Lucky is somewhat of a loner in his mid-western desert town, but there’s joy to be experienced in his encounters with the other residents. We see him adapt to the changing world around him as he contemplates and struggles to accept his own finite time on earth despite his outwardly realist approach to most other aspects of his life and society as a whole. Stanton perfects the balance between curmudgeonly hermit and warm, charismatic neighbour in his portrayal of Lucky, a potty-mouthed pragmatist whose hard exterior gives way to his gentler side throughout the film, but never too much. He carries the movie until the credits roll, his character lifted and thoughtfully portrayed by Carroll Lynch who excels in his debut directorial role.

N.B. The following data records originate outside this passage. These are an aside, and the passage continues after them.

(* ===== verification/HostUart.v ===== *)
(** The transport of the host link and its life cycle
    ([app/Custom/User/host_link_app.c]): the circular receive buffer and the task that
    drains it, sending with a completion event, the interrupt callbacks, the events sent
    to the host, start and stop; and [ota_host_init] of [ota_host/ota_host.c].

    The UART and the kernel are the class [UartHw].  Interrupts and turns of the
    receiving task while another task waits are a list of [uart_event]s. *)
From stdpp Require Import gmap.
From S2P Require Import Prelude Heap HostLink OtaModule MsBridging Ms41908mReg Ms41908m LensController BspCtrl Rs485 HostCommands.

Definition HL_EV_TX_DONE : Z := 1.
Definition HL_EV_ERR : Z := 2.
Definition HOST_LINK_APP_RX_BUF_SIZE : Z := 1024.

(** The DMA stores bytes, the transmission under way ends, the UART reports an error
    (which may end the reception), or the receiving task gets a turn. *)
Inductive uart_event : Type :=
| RxBytes (l : list Z)
| TxComplete
| UartError (code : Z) (ends : bool)
| UartTaskRuns.

Inductive app_object : Type := AppEventGroup | AppTxMutex | AppUartTask | AppPollTask | AppRebootTask.

(** [true] is [HAL_OK], [pdTRUE], [pdPASS] or a handle that is not [NULL].  [arrivals] is
    what the DMA stores while the receiving task runs. *)
Class UartHw (D : Type) : Type := {
  app_create : app_object -> D -> bool * D;
  tx_acquire : Z -> D -> bool * D;
  receive_dma : D -> bool * D;
  uart_send_dma : list Z -> D -> bool * D;
  dma_linked : D -> bool;
  arrivals : D -> list Z * D;
  uart_meanwhile : Z -> D -> list uart_event * D;
  link_objects : D -> init_env * env_t * D
}.

(** The receiving task: it does not exist, has not run yet, or is in its loop with the
    result of the last restart. *)
Inductive task_local : Type := UartTaskNone | UartTaskNew | UartTaskLoop (st : bool).

(** Static variables; the write position of the DMA, whether it is receiving, the bytes
    it stored since power-on; the buffer being transmitted and those transmitted whole. *)
Record uart_state (D : Type) : Type := mkUart {
  g_hl : option hl;
  u_events : option Z;
  u_tx_mutex : option bool;
  s_uart_task : bool;
  s_poll_task : bool;
  u_rx_buf : list Z;
  u_dma_pos : Z;
  s_rx_dma_rd : Z;
  s_uart2_last_err : Z;
  rx_busy : bool;
  rx_stream : list Z;
  tx_line : option (list Z);
  tx_sent : list (list Z);
  uart_task : task_local;
  u_hw : D
}.
Arguments mkUart {D}.
Arguments g_hl {D}.
Arguments u_events {D}.
Arguments u_tx_mutex {D}.
Arguments s_uart_task {D}.
Arguments s_poll_task {D}.
Arguments u_rx_buf {D}.
Arguments u_dma_pos {D}.
Arguments s_rx_dma_rd {D}.
Arguments s_uart2_last_err {D}.
Arguments rx_busy {D}.
Arguments rx_stream {D}.
Arguments tx_line {D}.
Arguments tx_sent {D}.
Arguments uart_task {D}.
Arguments u_hw {D}.

Definition set_g_hl {D} (v : option hl) (s : uart_state D) : uart_state D :=
  mkUart v (u_events s) (u_tx_mutex s) (s_uart_task s) (s_poll_task s) (u_rx_buf s) (u_dma_pos s) (s_rx_dma_rd
    s) (s_uart2_last_err s) (rx_busy s) (rx_stream s) (tx_line s) (tx_sent s) (uart_task s) (u_hw s).
Definition set_u_events {D} (v : option Z) (s : uart_state D) : uart_state D :=
  mkUart (g_hl s) v (u_tx_mutex s) (s_uart_task s) (s_poll_task s) (u_rx_buf s) (u_dma_pos s) (s_rx_dma_rd s)
    (s_uart2_last_err s) (rx_busy s) (rx_stream s) (tx_line s) (tx_sent s) (uart_task s) (u_hw s).
Definition set_u_tx_mutex {D} (v : option bool) (s : uart_state D) : uart_state D :=
  mkUart (g_hl s) (u_events s) v (s_uart_task s) (s_poll_task s) (u_rx_buf s) (u_dma_pos s) (s_rx_dma_rd s)
    (s_uart2_last_err s) (rx_busy s) (rx_stream s) (tx_line s) (tx_sent s) (uart_task s) (u_hw s).
Definition set_s_uart_task {D} (v : bool) (s : uart_state D) : uart_state D :=
  mkUart (g_hl s) (u_events s) (u_tx_mutex s) v (s_poll_task s) (u_rx_buf s) (u_dma_pos s) (s_rx_dma_rd s)
    (s_uart2_last_err s) (rx_busy s) (rx_stream s) (tx_line s) (tx_sent s) (uart_task s) (u_hw s).
Definition set_s_poll_task {D} (v : bool) (s : uart_state D) : uart_state D :=
  mkUart (g_hl s) (u_events s) (u_tx_mutex s) (s_uart_task s) v (u_rx_buf s) (u_dma_pos s) (s_rx_dma_rd s)
    (s_uart2_last_err s) (rx_busy s) (rx_stream s) (tx_line s) (tx_sent s) (uart_task s) (u_hw s).
Definition set_u_rx_buf {D} (v : list Z) (s : uart_state D) : uart_state D :=
  mkUart (g_hl s) (u_events s) (u_tx_mutex s) (s_uart_task s) (s_poll_task s) v (u_dma_pos s) (s_rx_dma_rd s)
    (s_uart2_last_err s) (rx_busy s) (rx_stream s) (tx_line s) (tx_sent s) (uart_task s) (u_hw s).
Definition set_u_dma_pos {D} (v : Z) (s : uart_state D) : uart_state D :=
  mkUart (g_hl s) (u_events s) (u_tx_mutex s) (s_uart_task s) (s_poll_task s) (u_rx_buf s) v (s_rx_dma_rd s)
    (s_uart2_last_err s) (rx_busy s) (rx_stream s) (tx_line s) (tx_sent s) (uart_task s) (u_hw s).
Definition set_s_rx_dma_rd {D} (v : Z) (s : uart_state D) : uart_state D :=
  mkUart (g_hl s) (u_events s) (u_tx_mutex s) (s_uart_task s) (s_poll_task s) (u_rx_buf s) (u_dma_pos s) v
    (s_uart2_last_err s) (rx_busy s) (rx_stream s) (tx_line s) (tx_sent s) (uart_task s) (u_hw s).
Definition set_s_uart2_last_err {D} (v : Z) (s : uart_state D) : uart_state D :=
  mkUart (g_hl s) (u_events s) (u_tx_mutex s) (s_uart_task s) (s_poll_task s) (u_rx_buf s) (u_dma_pos s)
    (s_rx_dma_rd s) v (rx_busy s) (rx_stream s) (tx_line s) (tx_sent s) (uart_task s) (u_hw s).
Definition set_rx_busy {D} (v : bool) (s : uart_state D) : uart_state D :=
  mkUart (g_hl s) (u_events s) (u_tx_mutex s) (s_uart_task s) (s_poll_task s) (u_rx_buf s) (u_dma_pos s)
    (s_rx_dma_rd s) (s_uart2_last_err s) v (rx_stream s) (tx_line s) (tx_sent s) (uart_task s) (u_hw s).
Definition set_rx_stream {D} (v : list Z) (s : uart_state D) : uart_state D :=
  mkUart (g_hl s) (u_events s) (u_tx_mutex s) (s_uart_task s) (s_poll_task s) (u_rx_buf s) (u_dma_pos s)
    (s_rx_dma_rd s) (s_uart2_last_err s) (rx_busy s) v (tx_line s) (tx_sent s) (uart_task s) (u_hw s).
Definition set_tx_line {D} (v : option (list Z)) (s : uart_state D) : uart_state D :=
  mkUart (g_hl s) (u_events s) (u_tx_mutex s) (s_uart_task s) (s_poll_task s) (u_rx_buf s) (u_dma_pos s)
    (s_rx_dma_rd s) (s_uart2_last_err s) (rx_busy s) (rx_stream s) v (tx_sent s) (uart_task s) (u_hw s).
Definition set_tx_sent {D} (v : list (list Z)) (s : uart_state D) : uart_state D :=
  mkUart (g_hl s) (u_events s) (u_tx_mutex s) (s_uart_task s) (s_poll_task s) (u_rx_buf s) (u_dma_pos s)
    (s_rx_dma_rd s) (s_uart2_last_err s) (rx_busy s) (rx_stream s) (tx_line s) v (uart_task s) (u_hw s).
Definition set_uart_task {D} (v : task_local) (s : uart_state D) : uart_state D :=
  mkUart (g_hl s) (u_events s) (u_tx_mutex s) (s_uart_task s) (s_poll_task s) (u_rx_buf s) (u_dma_pos s)
    (s_rx_dma_rd s) (s_uart2_last_err s) (rx_busy s) (rx_stream s) (tx_line s) (tx_sent s) v (u_hw s).
Definition set_u_hw {D} (v : D) (s : uart_state D) : uart_state D :=
  mkUart (g_hl s) (u_events s) (u_tx_mutex s) (s_uart_task s) (s_poll_task s) (u_rx_buf s) (u_dma_pos s)
    (s_rx_dma_rd s) (s_uart2_last_err s) (rx_busy s) (rx_stream s) (tx_line s) (tx_sent s) (uart_task s) v.

Definition uart_power_on {D} (d : D) : uart_state D :=
  mkUart None None None false false (replicate 1024 0) 0 0 0 false [] None [] UartTaskNone d.

Section Uart.
Context `{UartHw D}.
Notation ust := (uart_state D).

Definition u_call {A} (f : D -> A * D) : M ust A :=
  d ← gets u_hw;
  let '(a, d') := f d in
  modify (set_u_hw d');;
  mret a.

Definition u_set_bits (bits : Z) : M ust unit :=
  g ← gets u_events;
  match g with
  | Some b => modify (set_u_events (Some (Z.lor b bits)))
  | None => undef
  end.
Definition u_clear_bits (bits : Z) : M ust unit :=
  g ← gets u_events;
  match g with
  | Some b => modify (set_u_events (Some (Z.ldiff b bits)))
  | None => undef
  end.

LUCKY proves that the simplest stories are the best, although the film harbours the usual tropes and harps back to the likes of GET LOW, but it’s still able to stand apart as Carroll Lynch sensitively and meditatively creates a space for character development without compensating on plot. LUCKY isn’t a rollercoaster of a story, more of a calming pedal-boat ride: its main purpose is its attentiveness to a man in his later years, who starts to realise he may not have much time left. David Lynch (who’s directed Stanton before) plays Lucky’s fellow bar dweller and proud tortoise owner. The cast – including Beth Grant, Tom Skerritt and Ron Livingston (an insurance broker touting his End of Life policy) – is strong, with some hilarious and heartfelt performances from the supporting cast too.

Stanton’s “Lucky” is on a par with his performance in PARIS, TEXAS (1984). LUCKY marks a promising beginning for Carroll Lynch as a director and is the perfect send-off for Stanton, an actor with only a couple of leading roles under his belt but whose presence always elevates and brings something to everything he takes on. May his furrowed and crevassed face forever grace our screens!